Moustapha Alou
Adapter les valeurs héritées aux réalités actuelles de notre pays pour alimenter le processus de la refondation à travers des échanges entre les aînés et les jeunes, et créer un écosystème sinon un environnement harmonieux entre la tradition et la modernité qui fait des valeurs ancestrales des outils vivants au service du développement, tels sont, en résumé, les objectifs du dialogue national intergénérationnel qui s’est tenu il y a quelques jours à Niamey.
A l’issue des échanges, on se rend à l’évidence qu’aujourd’hui, dans le Niger nouveau, le dialogue national intergénérationnel n’est plus dans l’événementiel, il n’est plus une activité ponctuelle au cours de laquelle les participants viennent, débattre, discuter, discutailler, partager uniquement des idées, mais un cadre éducatif formel, coordonné et structuré de transmission des valeurs, du savoir et des expériences au service de la refondation.

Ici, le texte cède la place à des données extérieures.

(** * MFA energy-savings engine: a shallow embedding of [Final_Model.py]

    The calculation engine of the repository ([BuildingConfig],
    [InterventionConfig], [CostFactors] and the methods of
    [MFAEnergySavingsTool]) is embedded below, definition by definition.

    Numbers.  Python floats (and the ints the sliders produce) are embedded
    as exact rationals [Q]; rounding is abstracted away, equalities between
    computed quantities are therefore stated with [==].  The one non-finite
    value the engine ever builds on purpose, [float('inf')], is a constructor
    of its own ([PosInf]).

    Errors.  A Python true division [x / y] raises [ZeroDivisionError] when
    [y] is zero, and a subscript [d[k]] raises [KeyError] when [k] is not a
    key of [d]; both are kept in the embedding through the [result] monad.
    A division by a non-zero literal ([/ 100.0]) is written with [Qdiv]. *)

From Stdlib Require Import QArith Qabs Qminmax Lqa.
From Stdlib Require PrimFloat.
From stdpp Require Import gmap strings.

Local Open Scope Q_scope.

(** ** Python values and exceptions *)

Inductive exn : Type :=
  | ZeroDivisionError
  | KeyError (key : string).

Inductive result (A : Type) : Type :=
  | Ok (a : A)
  | Raise (e : exn).

Arguments Ok {A} a.
Arguments Raise {A} e.

(** Sequencing: an exception aborts what follows.  The instances give
    stdpp's [x ← m; k] notation. *)
#[export] Instance result_ret : MRet result := fun A a => Ok a.

#[export] Instance result_bind : MBind result := fun A B k m =>
  match m with
  | Ok a => k a
  | Raise e => Raise e
  end.

(** [x / y] on floats. *)
Definition py_div (x y : Q) : result Q :=
  if Qeq_bool y 0 then Raise ZeroDivisionError else Ok (x / y).

(** [x > y]. *)
Definition py_gt (x y : Q) : bool := negb (Qle_bool x y).

(** [min(a, b)] and [max(a, b)]: the first argument is kept unless the
    second is strictly smaller (resp. strictly greater). *)
Definition py_min (a b : Q) : Q := if py_gt a b then b else a.
Definition py_max (a b : Q) : Q := if py_gt b a then b else a.

(** A float that may be [float('inf')]. *)
Inductive pyfloat : Type :=
  | Fin (q : Q)
  | PosInf.

(** Dictionaries keyed by strings: [k in d], [d[k]] and [d.get(k, dflt)]. *)
Definition py_in {V : Type} (k : string) (d : gmap string V) : bool :=
  match d !! k with
  | Some _ => true
  | None => false
  end.

Definition py_getitem {V : Type} (d : gmap string V) (k : string) : result V :=
  match d !! k with
  | Some v => Ok v
  | None => Raise (KeyError k)
  end.

Definition py_get {V : Type} (d : gmap string V) (k : string) (dflt : V) : V :=
  match d !! k with
  | Some v => v
  | None => dflt
  end.

(** Dictionary literals whose iteration order matters are association
    lists in insertion order. *)
Fixpoint alist_get {V : Type} (l : list (string * V)) (k : string) : option V :=
  match l with
  | [] => None
  | (k', v) :: l' => if String.eqb k k' then Some v else alist_get l' k
  end.

Definition alist_getitem {V : Type} (l : list (string * V)) (k : string) : result V :=
  match alist_get l k with
  | Some v => Ok v
  | None => Raise (KeyError k)
  end.

(** ** Configuration records *)

Record BuildingConfig : Type := {
  total_area : Q;
  exhibition_percent : Q;
  old_building_percent : Q;
  new_building_percent : Q;
  total_site_energy : Q;
  eui : Q;
  hvac_percent : Q;
  lighting_percent : Q;
  other_percent : Q;
  current_led_percentage : Q;
  new_building_efficiency_factor : Q;
  fan_percent_of_hvac : Q
}.

Definition default_BuildingConfig : BuildingConfig := {|
  total_area := 630800;
  exhibition_percent := 0.49;
  old_building_percent := 0.78;
  new_building_percent := 0.22;
  total_site_energy := 176424575;
  eui := 279.7;
  hvac_percent := 0.85;
  lighting_percent := 0.05;
  other_percent := 0.10;
  current_led_percentage := 0.70;
  new_building_efficiency_factor := 0.85;
  fan_percent_of_hvac := 0.25
|}.

Record InterventionConfig : Type := {
  hvac_rightsizing_factor : Q;
  humidity_control_factor : Q;
  vfd_factor : Q;
  led_conversion_factor : Q;
  window_upgrade_factor : Q
}.

Definition default_InterventionConfig : InterventionConfig := {|
  hvac_rightsizing_factor := 0.30;
  humidity_control_factor := 0.10;
  vfd_factor := 0.40;
  led_conversion_factor := 0.70;
  window_upgrade_factor := 0.10
|}.

Record CostFactors : Type := {
  elec_rate : Q;
  gas_rate : Q;
  kbtu_to_kwh : Q;
  kbtu_to_therm : Q;
  co2_factor_elec : Q;
  co2_factor_gas : Q
}.

Definition default_CostFactors : CostFactors := {|
  elec_rate := 0.305;
  gas_rate := 2.51;
  kbtu_to_kwh := 3.412;
  kbtu_to_therm := 100;
  co2_factor_elec := 0.0002628;
  co2_factor_gas := 0.0001812
|}.

(** ** The engine object

    [config], [interventions_config] and the attributes that [__init__],
    [calculate_energy_allocation] and [calculate_end_use_breakdown] set on
    [self]. *)

Record MFAEnergySavingsTool : Type := {
  config : BuildingConfig;
  interventions_config : InterventionConfig;
  exhibition_area : Q;
  old_building_area : Q;
  new_building_area : Q;
  exhibition_energy : Q;
  old_building_energy : Q;
  new_building_energy : Q;
  old_building_hvac : Q;
  old_building_lighting : Q;
  old_building_other : Q;
  old_building_fan : Q;
  new_building_hvac : Q;
  new_building_lighting : Q;
  new_building_other : Q;
  new_building_fan : Q;
  total_hvac : Q;
  total_lighting : Q;
  total_other : Q;
  total_fan : Q
}.

(** What [calculate_energy_allocation] stores on [self]. *)
Record EnergyAllocation : Type := {
  alloc_exhibition_energy : Q;
  alloc_old_building_energy : Q;
  alloc_new_building_energy : Q
}.

Definition calculate_energy_allocation
    (cfg : BuildingConfig) (old_area new_area : Q) : result EnergyAllocation :=
  let exhibition_energy := total_site_energy cfg * exhibition_percent cfg in
  let effective_old_area := old_area in
  let effective_new_area := new_area * new_building_efficiency_factor cfg in
  let total_effective_area := effective_old_area + effective_new_area in
  old_share ← py_div effective_old_area total_effective_area;
  new_share ← py_div effective_new_area total_effective_area;
  Ok {| alloc_exhibition_energy := exhibition_energy;
        alloc_old_building_energy := exhibition_energy * old_share;
        alloc_new_building_energy := exhibition_energy * new_share |}.

(** What [calculate_end_use_breakdown] stores on [self]. *)
Record EndUseBreakdown : Type := {
  eu_old_building_hvac : Q;
  eu_old_building_lighting : Q;
  eu_old_building_other : Q;
  eu_old_building_fan : Q;
  eu_new_building_hvac : Q;
  eu_new_building_lighting : Q;
  eu_new_building_other : Q;
  eu_new_building_fan : Q;
  eu_total_hvac : Q;
  eu_total_lighting : Q;
  eu_total_other : Q;
  eu_total_fan : Q
}.

Definition calculate_end_use_breakdown
    (cfg : BuildingConfig) (old_energy new_energy : Q) : EndUseBreakdown :=
  let old_building_hvac := old_energy * hvac_percent cfg in
  let old_building_lighting := old_energy * lighting_percent cfg in
  let old_building_other := old_energy * other_percent cfg in
  let old_building_fan := old_building_hvac * fan_percent_of_hvac cfg in
  let new_building_hvac := new_energy * hvac_percent cfg in
  let new_building_lighting := new_energy * lighting_percent cfg in
  let new_building_other := new_energy * other_percent cfg in
  let new_building_fan := new_building_hvac * fan_percent_of_hvac cfg in
  {| eu_old_building_hvac := old_building_hvac;
     eu_old_building_lighting := old_building_lighting;
     eu_old_building_other := old_building_other;
     eu_old_building_fan := old_building_fan;
     eu_new_building_hvac := new_building_hvac;
     eu_new_building_lighting := new_building_lighting;
     eu_new_building_other := new_building_other;
     eu_new_building_fan := new_building_fan;
     eu_total_hvac := old_building_hvac + new_building_hvac;
     eu_total_lighting := old_building_lighting + new_building_lighting;
     eu_total_other := old_building_other + new_building_other;
     eu_total_fan := old_building_fan + new_building_fan |}.

(** [__init__]: the derived areas, then the energy allocation (which may
    raise), then the end-use breakdown. *)
Definition MFAEnergySavingsTool_init
    (cfg : BuildingConfig) (icfg : InterventionConfig) : result MFAEnergySavingsTool :=
  let exhibition_area := total_area cfg * exhibition_percent cfg in
  let old_building_area := exhibition_area * old_building_percent cfg in
  let new_building_area := exhibition_area * new_building_percent cfg in
  alloc ← calculate_energy_allocation cfg old_building_area new_building_area;
  let eu := calculate_end_use_breakdown cfg (alloc_old_building_energy alloc)
                                        (alloc_new_building_energy alloc) in
  Ok {| config := cfg;
        interventions_config := icfg;
        exhibition_area := exhibition_area;
        old_building_area := old_building_area;
        new_building_area := new_building_area;
        exhibition_energy := alloc_exhibition_energy alloc;
        old_building_energy := alloc_old_building_energy alloc;
        new_building_energy := alloc_new_building_energy alloc;
        old_building_hvac := eu_old_building_hvac eu;
        old_building_lighting := eu_old_building_lighting eu;
        old_building_other := eu_old_building_other eu;
        old_building_fan := eu_old_building_fan eu;
        new_building_hvac := eu_new_building_hvac eu;
        new_building_lighting := eu_new_building_lighting eu;
        new_building_other := eu_new_building_other eu;
        new_building_fan := eu_new_building_fan eu;
        total_hvac := eu_total_hvac eu;
        total_lighting := eu_total_lighting eu;
        total_other := eu_total_other eu;
        total_fan := eu_total_fan eu |}.

(** ** [calculate_baseline] *)

Record BaselineReport : Type := {
  Total_Area : Q;
  Exhibition_Area : Q;
  Old_Building_Exhibition_Area : Q;
  New_Building_Exhibition_Area : Q;
  Total_Energy : Q;
  Exhibition_Energy : Q;
  Old_Building_Energy : Q;
  New_Building_Energy : Q;
  EUI : Q;
  New_Building_Efficiency_Factor : Q;
  Effective_New_Building_Area : Q;
  Old_Building_EUI : Q;
  New_Building_EUI : Q;
  EUI_Ratio : Q
}.

Definition calculate_baseline (self : MFAEnergySavingsTool) : result BaselineReport :=
  let effective_new_area :=
    new_building_area self * new_building_efficiency_factor (config self) in
  old_building_eui ←
    (if py_gt (old_building_area self) 0
     then py_div (old_building_energy self) (old_building_area self)
     else Ok 0);
  new_building_eui ←
    (if py_gt (new_building_area self) 0
     then py_div (new_building_energy self) (new_building_area self)
     else Ok 0);
  eui_ratio ←
    (if py_gt old_building_eui 0
     then py_div new_building_eui old_building_eui
     else Ok 0);
  Ok {| Total_Area := total_area (config self);
        Exhibition_Area := exhibition_area self;
        Old_Building_Exhibition_Area := old_building_area self;
        New_Building_Exhibition_Area := new_building_area self;
        Total_Energy := total_site_energy (config self);
        Exhibition_Energy := exhibition_energy self;
        Old_Building_Energy := old_building_energy self;
        New_Building_Energy := new_building_energy self;
        EUI := eui (config self);
        New_Building_Efficiency_Factor := new_building_efficiency_factor (config self);
        Effective_New_Building_Area := effective_new_area;
        Old_Building_EUI := old_building_eui;
        New_Building_EUI := new_building_eui;
        EUI_Ratio := eui_ratio |}.

(** ** Per-measure savings

    An intervention selection is a dictionary from measure names to
    dictionaries from zone names (['old'], ['new']) to adoption percentages. *)

Abbreviation InterventionSelection := (gmap string (gmap string Q)).

Definition _calculate_hvac_rightsizing_savings
    (self : MFAEnergySavingsTool) (interventions : InterventionSelection) : result Q :=
  if negb (py_in "hvac_rightsizing" interventions) then Ok 0 else
  d_old ← py_getitem interventions "hvac_rightsizing";
  let old_impl := py_get d_old "old" 0 / 100 in
  d_new ← py_getitem interventions "hvac_rightsizing";
  let new_impl := py_get d_new "new" 0 / 100 in
  Ok (old_building_hvac self * hvac_rightsizing_factor (interventions_config self) * old_impl +
      new_building_hvac self * hvac_rightsizing_factor (interventions_config self) * new_impl).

C’est du reste, ce que le Président de la République, Chef de l’État, le Général d’Armée Abdourahamane Tiani a effectivement demandé aux animateurs de ce grand rendez-vous entre générations et au surplus exigé du ministre de la Jeunesse et des Sports à qui il a donné des instructions pour renforcer le dialogue intergénérationnel afin de bâtir, in fine, une jeunesse résiliente et proactive.
Au demeurant, et c’est le lieu de le mettre en relief, le dialogue national intergénérationnel, tel que voulu par le Général d’Armée Abdourahamane Tiani, est sorti du schéma des débats classiques, des communications plates et des longues discussions pour s’orienter vers la transmission des connaissances, valeurs et expériences.
A ce sujet, les aînés n’ont pas été que de simples figurants, ils ont été des messagers, la jeunesse n’a pas été que spectatrice, elle a été actrice, animatrice et responsable.
C’est à juste titre qu’à l’ouverture de cette rencontre de portée nationale, le Premier ministre, ministre de l’Economie et des Finances, Ali Mahaman Lamine Zeine a relevé qu’en vérité, la transmission des valeurs relève de la responsabilité collective et garantit la paix sociale des Nigériens.
S’agissant de la jeunesse, qui a été fortement représentée au cours de ce dialogue national entre générations, le Premier ministre a comme de juste indiqué que le gouvernement entend en faire le fer de lance de l’indépendance politique et économique de notre pays à travers une formation de qualité et la promotion des valeurs civiques fortes.
Quant aux aînés, le ministre de la Jeunesse et des Sports dira « présentés comme dépositaire de la sagesse, de l’histoire et des valeurs fondamentales de la société nigérienne, les aînés sont appelés à assumer pleinement leur rôle de guide pour les jeunes, leur parole demeure essentielle pour orienter la jeunesse face aux défis contemporains et préserver l’identité culturelle nationale ».
Ainsi donc, le dialogue intergénérationnel s’impose comme une initiative nigérienne de transmission des valeurs culturelles positives des aînés vers la jeunesse et qui permet, à terme, de doter les jeunes de repères solides leur permettant de jouer pleinement leur rôle dans la construction du Niger nouveau.
« Une jeunesse sans racine est comme un arbre sans ancrage », indiquera à son tour le Secrétaire Général de l’Association des Chefs Traditionnels du Niger.
En définitive, cette rencontre est le début d’un processus irréversible de lutte contre les antivaleurs, le désespoir, l’individualisme, l’égoïsme, voire de redéfinition de mécanismes plus efficaces de transmission de valeurs entre les aînés et la jeunesse dans un Niger libre, souverain et prospère.